» **TASK REQUIREMENTS**:
In the listing below, find the line with "with x, z horizontal", then repeat exactly every line from the top through that one.

» **EXERCISE MATERIALS**:
(** Whether a row of [ip_filter] matches the address: what the select of
    the filter asks the server. *)
Definition listed (ip_filter : list string) (ip : string) : bool :=
  existsb (String.eqb ip) ip_filter.

End MySQL.

(** ** The zone engine (zone.hpp)

    The header declares the data and the signatures; coord.hpp, the
    entity classes, the navigation mesh and the member functions' bodies
    (zone.cpp) are not part of the sources.  What is taken from the header
    is marked as such; every body is modelled from the specification. *)

Module Zones.

Definition MAX_VISIBLE_DISTANCE : Z := 1000.

Inductive ZONE_TYPE : Set := ZONE_TOWN | ZONE_FIELD.

#[global] Instance ZONE_TYPE_eq_dec : EqDecision ZONE_TYPE.
Proof. solve_decision. Defined.

(** Modelled from the spec: [Coord] (coord.hpp is missing), a position
    with x, z horizontal and y vertical.  Coordinates are rationals: the
    containment tests only compare them. *)
Record Coord : Type := mk_coord { x : Q; y : Q; z : Q }.

(** From the header: the area rect, four [int]. *)
Record ZoneArea : Type := mk_area {
  type : ZONE_TYPE;
  left : Z;
  top : Z;
  right : Z;
  bottom : Z
}.

(** From the header: four [uint8_t]. *)
Record AdjacentZone : Type := mk_adjacent {
  min_x : Z;
  max_x : Z;
  min_y : Z;
  max_y : Z
}.

(** From the header: [int16_t ID] and the area. *)
Record ZoneInfo : Type := mk_info { info_ID : Z; area : ZoneArea }.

» **SOLUTION TO THIS TASK**:
(** Whether a row of [ip_filter] matches the address: what the select of
    the filter asks the server. *)
Definition listed (ip_filter : list string) (ip : string) : bool :=
  existsb (String.eqb ip) ip_filter.

End MySQL.

(** ** The zone engine (zone.hpp)

    The header declares the data and the signatures; coord.hpp, the
    entity classes, the navigation mesh and the member functions' bodies
    (zone.cpp) are not part of the sources.  What is taken from the header
    is marked as such; every body is modelled from the specification. *)

Module Zones.

Definition MAX_VISIBLE_DISTANCE : Z := 1000.

Inductive ZONE_TYPE : Set := ZONE_TOWN | ZONE_FIELD.

#[global] Instance ZONE_TYPE_eq_dec : EqDecision ZONE_TYPE.
Proof. solve_decision. Defined.

(** Modelled from the spec: [Coord] (coord.hpp is missing), a position
    with x, z horizontal and y vertical.  Coordinates are rationals: the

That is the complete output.